Disclosure of Invention
The technical problem to be solved by the invention is as follows: how to manufacture a crystalline silicon cell back passivation antireflection film with better passivation effect.
The technical scheme adopted by the invention is as follows: the preparation method for improving the passivation effect of the aluminum oxide back film by PECVD comprises the following steps of texturing, diffusing, forward laser, alkali polishing and post-oxidation of a crystalline silicon wafer by tubular PECVD deposition
Step one, preparing an aluminum oxide film;
step two, carrying out first pre-cleaning, wherein in the tubular PECVD, the nitrogen flow is 5-10L/min, the ammonia flow is 5-10L/min, the pressure is 1000-2000mTorr, the radio frequency power is 7-15kw, the duration is 10-50s, and the treatment temperature is 350-450 ℃;
step three, preparing a silicon oxynitride film;
step four, carrying out second pre-cleaning, wherein in the tubular PECVD, the nitrogen flow is 3-10L/min, the ammonia flow is 5-10L/min, the pressure is 1000-2000mTorr, the radio frequency power is 7-15kw, the duration is 10-50s, and the treatment temperature is 350-500 ℃;
and step five, preparing the silicon nitride film.

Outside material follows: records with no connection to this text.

(** C9: [stop()] never fails; it deletes the marker when there is one and
    does nothing when there is none, so a second call in a row changes
    nothing: after one call as after two, no marker is left (the store is
    idle) and the log is as it was. *)
Theorem stop_idempotent (fs : gmap string str) :
  RecordStore.stop (RecordStore.stop fs) = RecordStore.stop fs
  /\ RecordStore.stop fs !! RecordStore.current_stamp = None
  /\ RecordStore.stop fs !! RecordStore.log = fs !! RecordStore.log
  /\ RecordStore.stop fs = delete RecordStore.current_stamp fs.
Proof.
  assert (Hdel : RecordStore.stop fs = delete RecordStore.current_stamp fs).
  { unfold RecordStore.stop.
    destruct (fs !! RecordStore.current_stamp) eqn:Hm; [done|].
    by rewrite delete_id. }
  split; [|split; [|split]].
  - unfold RecordStore.stop at 1. by rewrite stop_marker.
  - apply stop_marker.
  - rewrite Hdel. by rewrite lookup_delete_ne.
  - exact Hdel.
Qed.

Lemma current_tracking {R : Runtime} now fs text start :
  valid_datetimeb now = true ->
  fs !! RecordStore.current_stamp = Some text ->
  strptime (translate_newlines text) DATE_FORMAT = Ok start ->
  exists delta,
    RecordStore.current now fs = Ok (Some start, delta)
    /\ datetime_sub now start = Ok delta
    /\ normal_td delta
    /\ td_micros delta = instant now - instant start.
Proof.
  intros Hnow Hm Hparse.
  destruct (datetime_sub_spec now start Hnow (strptime_valid _ _ _ Hparse))
    as (delta & Hsub & Hn & Hmicros).
  exists delta. split; [|by split; [|split]].
  unfold RecordStore.current. rewrite Hm, Hparse. cbn [bind]. by rewrite Hsub.
Qed.
Lemma delete_button_deletes_its_layer_witness :
  bound
    (draw_layers_on 800
       [Series 13 "Custom R-value";
        Parallel [Path 13 80 "Custom R-value"; Path 1.11 20 "Custom R-value"]]
       (tag_bind (delete_parallel_ 1) Button_1 (call_confirm_delete_layer 7)
          canvas_created))
    (delete_parallel_ 1) Button_1
  = Some (call_confirm_delete_layer 1)
  /\ fst (confirm_delete_layer 1 true
            (with_layers
               [Series 13 "Custom R-value";
                Parallel [Path 13 80 "Custom R-value";
                          Path 1.11 20 "Custom R-value"]] initial))
     <> Raise IndexError.
Proof.
  destruct (@delete_button_deletes_its_layer 800
              (tag_bind (delete_parallel_ 1) Button_1
                 (call_confirm_delete_layer 7) canvas_created)
              (with_layers
                 [Series 13 "Custom R-value";
                  Parallel [Path 13 80 "Custom R-value";
                            Path 1.11 20 "Custom R-value"]] initial)
              (create_rectangle (Int 200) (Int 15) (Int 215) (Int 30) "red"
                 (delete_parallel_ 1))
              (delete_parallel_ 1))
    as (Hb & _ & Hr & _).
  - vm_compute. do 6 right. left. reflexivity.
  - reflexivity.
  - reflexivity.
  - split; [exact Hb|exact Hr].
Defined.

(** [draw_layers] puts layer [i] in a column of its own: every
    rectangle it draws carries the index [i] of an existing layer in its tag
    and spans [10 + 110 i .. 10 + 110 i + 100] horizontally, a delete button
    being the red square at [+ 80 .. + 95] of that column; and the scroll
    region is made [110 n + 30] wide for [n] layers, or as wide as the window
    if that is more. *)
Theorem rectangles_stand_in_columns (winfo_width : Z)
    (ls : list (layer float)) (c0 : canvas) :
  scrollregion (draw_layers_on winfo_width ls c0)
  = (0, 0, Z.max (110 * Z.of_nat (List.length ls) + 30) winfo_width, 600)%Z
  /\ forall x0 y0 x1 y1 fill t,
       In (create_rectangle x0 y0 x1 y1 fill t)
         (items (draw_layers_on winfo_width ls c0)) ->
       (0 <= tag_layer t < Z.of_nat (List.length ls))%Z
       /\ if is_delete_tag t
          then x0 = Int (10 + 110 * tag_layer t + 80)
               /\ x1 = Int (10 + 110 * tag_layer t + 95)
               /\ fill = "red"
          else x0 = Int (10 + 110 * tag_layer t)
               /\ x1 = Int (10 + 110 * tag_layer t + 100).
Proof.
  destruct (draw_layers_on_spec winfo_width ls c0)
    as (bs & _ & Hs & _ & Hiok & _).
  split.
  - rewrite Hs. do 2 f_equal. f_equal. lia.
  - intros x0 y0 x1 y1 fill t Hin.
    rewrite Forall_forall in Hiok.
    destruct (Hiok _ Hin) as [Ht Hrect].
    split; [exact (proj1 (Ht t eq_refl))|].
    specialize (Hrect x0 y0 x1 y1 fill t eq_refl).
    replace (tag_layer t - 0)%Z with (tag_layer t) in Hrect by lia.
    exact Hrect.
Qed.

Lemma rectangles_stand_in_columns_witness :
  scrollregion
    (draw_layers_on 200
       [Series 13 "Custom R-value";
        Parallel [Path 13 80 "Custom R-value"; Path 1.11 20 "Custom R-value"]]
       canvas_created)
  = (0, 0, 250, 600)%Z.
Proof.
  exact (proj1 (@rectangles_stand_in_columns 200
                  [Series 13 "Custom R-value";
                   Parallel [Path 13 80 "Custom R-value";
                             Path 1.11 20 "Custom R-value"]]
                  canvas_created)).
Defined.

(** In every state the program can reach, each layer has its delete
    button on the canvas drawn from the layer list: for every index [k] of a
    layer there is a red rectangle whose click calls
    [confirm_delete_layer(k)].  (A parallel layer gets its button with its
    first path; [add_parallel_layer] stores no layer without paths.) *)
Theorem every_layer_has_its_delete_button (winfo_width : Z) (c0 : canvas)
    (g : gui) (k : Z) :
  reachable g ->
  (0 <= k < Z.of_nat (List.length (layers g)))%Z ->
  exists x0 y0 x1 y1 t,
    In (create_rectangle x0 y0 x1 y1 "red" t)
      (items (draw_layers_on winfo_width (layers g) c0))
    /\ bound (draw_layers_on winfo_width (layers g) c0) t Button_1
       = Some (call_confirm_delete_layer k).
Proof.
  intros [evs ->] Hk.
  destruct (draw_layers_on_spec winfo_width (layers (run evs initial)) c0)
    as (bs & _ & _ & _ & Hiok & Hall).
  destruct (Hall (Forall_impl _ parallel_layer_ok_has_paths
                    (run_keeps_parallel evs initial (Forall_nil _))) k Hk)
    as (x0 & y0 & x1 & y1 & fill & t & Hin & Hdel & Ht).
  rewrite Forall_forall in Hiok.
  destruct (Hiok _ Hin) as [_ Hrect].
  specialize (Hrect x0 y0 x1 y1 fill t eq_refl). rewrite Hdel in Hrect.
  destruct Hrect as (_ & _ & ->).
  exists x0, y0, x1, y1, t. split; [exact Hin|].
  destruct (@delete_tag_bound _ _ _ _ _ Hin eq_refl Hdel) as [Hb _].
  rewrite Hb, Ht. reflexivity.
Qed.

In the first step, when preparing the alumina film, the nitrogen flow is 3-10L/min, the laughing gas flow is 5-10L/min, the TMA flow is 50-150ml/min, the pressure is 1000-2000mTorr, the radio frequency power is 7k-15kwatt, the time is 100-200s, and the treatment temperature is 350-450 ℃.
In the third step, when the silicon oxynitride film is prepared, the nitrogen flow is 3-10L/min, the ammonia flow is 3-6L/min, the silane flow is 450-;
in the fifth step, when preparing the silicon nitride film, the nitrogen flow is 5-10L/min, the ammonia flow is 3-6L/min, the silane flow is 450-1350ml/min, the pressure is 1000-2000mTorr, the radio frequency power is 7k-15kwatt, the time is 200-500s, and the processing temperature is 350-500 ℃.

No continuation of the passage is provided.